Même si richesse de l'œuvre n'est plus à prouver, l’essence même du film fascine par sa vision de la fin de l'humanité et la naissance de sa succession. Avec un scénario complexe mêlant politique et science-fiction, Ghost in the shell dévoile une œuvre philosophique dont les enjeux donnent le vertige et dont la vision moderne semble s’affirmer davantage au fil du temps. Le récit laisse plus ou moins de côté l’aspect policier pour se concentrer sur ce qui semble être le véritable sujet du film : la quête d’identité de Kusanagi. Avec une mise en scène troublante et inventive comme cette discussion à un moment du film sur le bateau, lorsque toute la frustration existentielle de Motoko se dévoile dans son discours sublimé par un travelling compensé et culmine l'apparition d'une voix fantôme rendant la scène à la fois intrigante et angoissante.
Des effets de ralenti et l’étrangeté de la ville dont Hong Kong aurait servi de modèle donne au film une force, presque surréaliste. Le design esthétique est choisi avec brio permettant une immersion parfaite dans cet univers cyberpunk, le film côtoie donc la perfection comme certaines séquences qui restent figée sur le regard bouleversant et vide de Motoko Kusagani.
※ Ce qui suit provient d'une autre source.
Lemma session_run_tracks s reqs w w' : session_run s reqs w w' → plain s → upload_id s ≠ "" → intact w →
  ∀ ps, tracks s ps w → tracks s (foldl (λ ps req, receive s req ps) ps reqs) w' ∧ intact w'.
Proof using L HL.
  intros Hrun Hp Hid. induction Hrun as [w|req reqs w w1 w' Hreq Hfit Hpart _ IH|reqs w w1 w' Hund _ IH]; intros Hw ps Ht; [done| |].
  - destruct Hw as [Hst Hse]. destruct (part_request s ps req w Ht Hp Hid Hreq ltac:(by apply Hst) Hfit) as (w2&Hrun&Ht2&_).
    rewrite Hpart in Hrun. injection Hrun as <-. cbn [foldl]. apply IH; [|done].
    pose proof (ApiSafety.upload_part_served St part_size (auth_user_id_ req) req (proj1 Hfit) w) as Hserved.
    pose proof (upload_part_sess St part_size hash_field HL req w Hse) as Hsess. rewrite Hpart in Hserved, Hsess.
    split; [by apply Hserved|done].
  - apply IH; [by destruct Hund|by eapply tracks_undisturbed].
Qed.

(** An upload that is given up leaves its parts in the store. *)
Lemma abort_keeps_parts req w : let w' := snd (handle_abort St part_size req w) in db w' = db w ∧ fs w' = fs w.
Proof.
  assert (∀ m, steps idle (World.on_resp (R := R) (A := ()) m)) as Hresp by (intros; apply idle_resp).
  assert (∀ c m, steps idle (set_error c m)) as Herr by (intros; apply idle_resp).
  assert (∀ k f, steps idle (hget k f)) as Hget by (intros; apply idle_redis).
  assert (∀ f, steps idle (set_resp f)) as Hset by (by intros f w0).
  assert (∀ id, steps idle (delete_from_redis id)) as Hdel.
  { intros id. unfold delete_from_redis. apply steps_bind; [apply idle_redis|intros; apply steps_ret]. }
  assert (steps idle (handle_abort St part_size req)) as Habort.
  { unfold handle_abort, with_session, owned_session, load_from_redis, error_500. cbv zeta. step_rules. }
  exact (Habort w).
Qed.

End uploads.

End Parts.
(** An upload's own file, open. *)
Lemma open_file js i u c o rest hashes f f0 : js !! i = Some (Writing u c o rest hashes) → settles js f f0 →
  disk_write St c = c ∧ f0 !! path c = Some (Fs.File c) ∧ ∃ d, f !! path c = Some (Fs.File d) ∧ slen d ≤ slen c ∧
    (d = c ∨ ∃ u' o' rest' hashes', Writing u' c o' rest' hashes' ∈ js ∧ agrees o' d c).
Proof. intros Hi Hse. apply (s_open _ _ _ Hse u c o rest hashes). by eapply list_elem_of_lookup_2. Qed.

Lemma write_settles js i k u c o rest hashes f f0 : js !! i = Some (Writing u c o rest hashes) → settles js f f0 → o < slen c →
  settles (<[i := Writing u c (o + slen (substr c o (S k))) rest hashes]> js) (Fs.write_at (path c) o (substr c o (S k)) f) f0.
Proof.
  intros Hi Hse Ho. destruct (open_file _ _ _ _ _ _ _ _ _ Hi Hse) as (Hdisk&H0&d&Hd&Hl&Hc).
  set (piece := substr c o (S k)). set (js' := <[i := _]> js). unfold Fs.write_at. rewrite Hd. set (d' := Fs.overlay o piece d).
  destruct (overlay_closer o (S k) d c Hl Ho) as (Hl'&Hkeep&Hnext). fold piece d' in Hl', Hkeep, Hnext.
  assert (∃ d1, <[path c := Fs.File d']> f !! path c = Some (Fs.File d1) ∧ slen d1 ≤ slen c ∧
    (d1 = c ∨ ∃ u' o' rest' hashes', Writing u' c o' rest' hashes' ∈ js' ∧ agrees o' d1 c)) as Hfile.
  { exists d'. split_and!; [apply lookup_insert_eq|done|]. destruct Hc as [->|(u'&o'&r'&h'&Hin&Ha)].
    - left. apply (agrees_all (slen c)); [|lia|done]. by apply Hkeep.
    - right. apply (others_not _ _ _ _ Hi) in Hin as [[= -> -> -> ->]|Hin].
      + exists u, (o + slen piece), rest, hashes. split; [apply (replaced _ _ _ _ _ Hi); by left|by apply Hnext].
      + exists u', o', r', h'. split; [apply (replaced _ _ _ _ _ Hi); by right|by apply Hkeep]. }
  destruct Hse as [Hsame Hopen]. split.
  - intros p Hp. assert (∀ h, being_written js h → p ≠ ObjectStore.path_of base h) as Hp'.
    { intros h (u1&c1&o1&r1&h1&Hin&<-)%being_written_iff. apply Hp. apply being_written_iff.
      apply (others_not _ _ _ _ Hi) in Hin as [[= -> -> -> -> ->]|Hin]; [exists u, c, (o + slen piece), rest, hashes|exists u1, c1, o1, r1, h1];
        (split; [apply (replaced _ _ _ _ _ Hi); auto|done]). }
    rewrite lookup_insert_ne; [by apply Hsame|]. intros <-. apply (Hp' (sha256 c)); [|done]. apply being_written_iff.
    exists u, c, o, rest, hashes. split; [by eapply list_elem_of_lookup_2|done].
  - intros u1 c1 o1 r1 h1 Hin. apply (replaced _ _ _ _ _ Hi) in Hin as [[= -> -> -> -> ->]|Hin%others_in]; [done|].
    destruct (Hopen _ _ _ _ _ Hin) as (H1&H2&d1&H3&H4&H5). destruct (decide (sha256 c1 = sha256 c)) as [Heq|Hne].
    { assert (c1 = c) as -> by (rewrite Heq, H0 in H2; by injection H2). done. }
    destruct (other_object c1 (sha256 c) (ObjectStore.sha256_hash c) Hne) as (N1&_&_).
    split_and!; [done..|]. exists d1. rewrite lookup_insert_ne by done. split_and!; [done..|].
    destruct H5 as [?|(u'&o'&r'&h'&Hin'&?)]; [by left|right]. exists u', o', r', h'. split; [|done].
    apply (replaced _ _ _ _ _ Hi). right. apply (others_not _ _ _ _ Hi) in Hin' as [[= _ -> _ _ _]|?]; [by destruct Hne|done].
Qed.

Lemma close_settles js i u c o rest hashes f f0 : js !! i = Some (Writing u c o rest hashes) → settles js f f0 → slen c ≤ o →
  settles (<[i := Check u rest (hashes ++ [sha256 c])]> js) f f0.
Proof.
  intros Hi Hse Ho. destruct (open_file _ _ _ _ _ _ _ _ _ Hi Hse) as (Hdisk&H0&d&Hd&Hl&Hc).
  assert (d = c ∨ ∃ u' o' rest' hashes', (∃ l, l ≠ i ∧ js !! l = Some (Writing u' c o' rest' hashes')) ∧ agrees o' d c) as Hc'.
  { destruct Hc as [?|(u'&o'&r'&h'&Hin&Ha)]; [by left|]. apply (others_not _ _ _ _ Hi) in Hin as [[= -> -> -> ->]|Hin].
    - left. by apply (agrees_all o).
    - right. eauto 8. }
  destruct Hse as [Hsame Hopen]. split.
  - intros p Hp. destruct (decide (p = path c)) as [->|Hne].
    + destruct Hc' as [->|(u'&o'&r'&h'&Hin&_)]; [by rewrite Hd, H0|]. destruct (Hp (sha256 c)); [|done].
      apply being_written_iff. exists u', c, o', r', h'. split; [|done]. apply (replaced _ _ _ _ _ Hi). by right.
    + apply Hsame. intros h (u1&c1&o1&r1&h1&Hin&<-)%being_written_iff. apply (others_not _ _ _ _ Hi) in Hin as [[= -> -> -> -> ->]|Hin]; [done|].
      apply Hp, being_written_iff. exists u1, c1, o1, r1, h1. split; [|done]. apply (replaced _ _ _ _ _ Hi). by right.
  - intros u1 c1 o1 r1 h1 Hin. apply (replaced _ _ _ _ _ Hi) in Hin as [|Hin%others_in]; [done|].
    destruct (Hopen _ _ _ _ _ Hin) as (H1&H2&d1&H3&H4&H5). split_and!; [done..|]. exists d1. split_and!; [done..|].
    destruct H5 as [?|(u'&o'&r'&h'&Hin'&Ha)]; [by left|]. apply (others_not _ _ _ _ Hi) in Hin' as [[= -> -> -> -> ->]|Hin'].
    + rewrite Hd in H3. injection H3 as ->. left. by apply (agrees_all o).
    + right. exists u', o', r', h'. split; [|done]. apply (replaced _ _ _ _ _ Hi). by right.
Qed.
(* ===== verification/Wire.v ===== *)
(** From the kernel's bytes to the kernel's bytes: the callbacks of main.cpp (the
    connection callback and the message callback) on a [TcpConnection] of the network
    library, among the other connections of the process and its timers, and what the
    peer of one connection reads. *)
From S2P Require Import Prelude Steps NetBuffer Reactor TcpConnection JsonValue HttpMessage HttpParser HttpRouter Jwt ObjectStore Database Daos Redis WsCodec World.
From S2P Require Import Gc Files FoldersAccounts Multipart Shares Server Frames ServerSafety Answers Connections.
From stdpp Require Import relations.
Import TcpConnection.

Module Wire.

Notation Service := Connections.Service.

Section wire.
Context {R : RedisServer} {J : JsonText} {P : Postgres} {EV : Evp} {C : Calendar} {O : HashOrder}
  {K : WsHandshake.Handshake} (St : World.Settings) (G : Process).

(** The clients' state of a connection: that of the whole process. Next to it, for the
    statements: how often the message callback was called, and the bytes it has taken. *)
Record Site := mk { service : Service; reads : nat; received : string }.

Definition with_service (x : Service) (a : Site) : Site := mk x (reads a) (received a).
Definition with_server (s : Server.Server) (a : Site) : Site := with_service (Connections.with_server s (service a)) a.
Definition with_parser (conn : nat) (p : HttpParser.HttpParser) (a : Site) : Site :=
  with_service (Connections.with_parser conn p (service a)) a.
Definition called (a : Site) : Site := mk (service a) (reads a + 1) (received a).
Definition took (data : string) (a : Site) : Site := mk (service a) (reads a) (received a +:+ data).
Definition server (a : Site) : Server.Server := Connections.server (service a).

(** The connection's number, and what its [i]-th request of the [n]-th call of the
    message callback finds outside the program. *)
Context (conn : nat) (amb : nat → nat → Ambient).
(* ===== verification/EndToEnd.v ===== *)
(** Theorems about the whole server, from the first start on, and their instances
    on the deployment of [Sample]. *)
From S2P Require Import Prelude Steps JsonValue HttpMessage HttpRouter Jwt ObjectStore Database Daos Constraints Redis WsCodec.
From S2P Require Import World Gc Files FoldersAccounts Multipart Shares Server Sessions StoredContent Isolation HandlerSafety.
From S2P Require Import ApiSafety ServerSafety Frames Answers Connections ShareRules HttpParser Delivery Startup Sample.
From S2P Require Import NetBuffer Reactor TcpConnection Wire Overlap Parts ShareDelivery Accounts.
Import World Schema StoredContent Isolation HandlerSafety ServerSafety Answers Delivery HttpRequest.

Module EndToEnd.

Section theorems.
Context {R : RedisServer} {J : JsonText} {P : Postgres} {EV : Evp} {C : Calendar} {O : HashOrder}
  {K : WsHandshake.Handshake}.

(** The state [main] starts with: what the schema's bootstrap and the store's
    constructor leave, and a Redis without half-written upload sessions. *)
Definition started (S : Settings) (hash_field : rdb → string → string → option string) (s : Server.Server) : Prop :=
  db_ok (db (Server.world s)) ∧ contents (db (Server.world s)) = [] ∧
  (∃ path, (base_path S, fs (Server.world s)) = ObjectStore.construct path ∅) ∧
  Sessions.sessions_ok hash_field (Server.world s).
Durant ces scènes, la musique de Kenji Kawaï monte en crescendo portée par des percussions touchantes sur des chœurs transcendant. Dans le générique, Oshii montre la création du cyborg Motoko, sa naissance, le début de la renaissance qui aboutira à sa transcendance. Au moment de son saut dans le vide, le regard de Kusanagi est gravé dans nos mémoires, comme lors de son éveil, face à une machine devenue un être vivant, face à la citée tentaculaire, face à l'éternité qui s'ouvre devant elle. Ce regard est artificiel : c'est le regard d'une machine mais on n'a jamais été autant proche de la sève même de l'âme humaine avec Motoko. Ce qui peut déranger dans le film, c’est qu’il y a peu d'action dans le métrage mais à chaque explosion, chaque coup de feu ou chaque combat, frappe plus intensément le spectateur.
Ghost in the shell expose de nombreux thèmes philosophiques à travers le personnage des cyborgs, la nature de l’identité humaine est abordée (une partie du cerveau de Motoko est d’origine humaine, ce qui provoque chez elle de nombreuse questions) Comme dans le Blade Runner de Ridley Scott dont l'auteur s'est visiblement fortement inspiré : l'ambiance de la ville, détails de l'architecture, société déshumanisé et déstructurée et le panorama très sombre et claustrophobe. Le récit policier est rapidement mis à l’écart afin de privilégier les questionnements des personnages principaux. L'aspect métaphysique est primordial dans le film, et ce malgré des scènes d'actions spectaculaires, le rythme du film est assez lent rythmé par les dialogues existentiels de Motoko. Au-delà de la question de savoir ce qui différencie l'être humain de la machine ou de la spécificité de la pensée humaine, le film aborde également la question de l'unicité, de l'individu en tant qu'entité indépendante et séparée d'un tout encore plus vaste. Les questionnements de Motoko nous renvoient à nos propres interrogations et doutes sur l'humanité dans ce qu'elle a de radicalement "autre". Ainsi, le récit de la saga ghost in the shell est explicitement source de thématiques postmodernes. Les interrogations couvrent des domaines nettement plus nuancés et vastes, en intégrant par exemple l'invention d'internet ou les problèmes liés à la reproduction des androïdes. On peut ajouter une réflexion sur l'autonomie, la conscience, les interactions avec les machines, l'évolution de l'espèce humaine, la perfection corporelle, la vie, la mort, la condition humaine, l'âme ? Sans oublier les pistes au sujet des possibilités, des dérives, voire des finalités des réseaux d'information et des technologies informatiques etc.… On peut aussi trouver des références au surhomme de Nietzsche, au parc humain d'un Peter Sloterdijk ou de la fin de l'humanité d'un Francis Fukuyama. Les interrogations couvrent des domaines nettement plus vastes et nuancés, en intégrant par exemple l'invention d'internet ou les problèmes liés à la reproduction des androïdes. Les dialogues de fin du film peuvent signifier que le nouvel être a quitté un état primitif qu’il a transcendé. Puppet Master/Motoko se perd dans un autre stade d’existence à savoir La Toile.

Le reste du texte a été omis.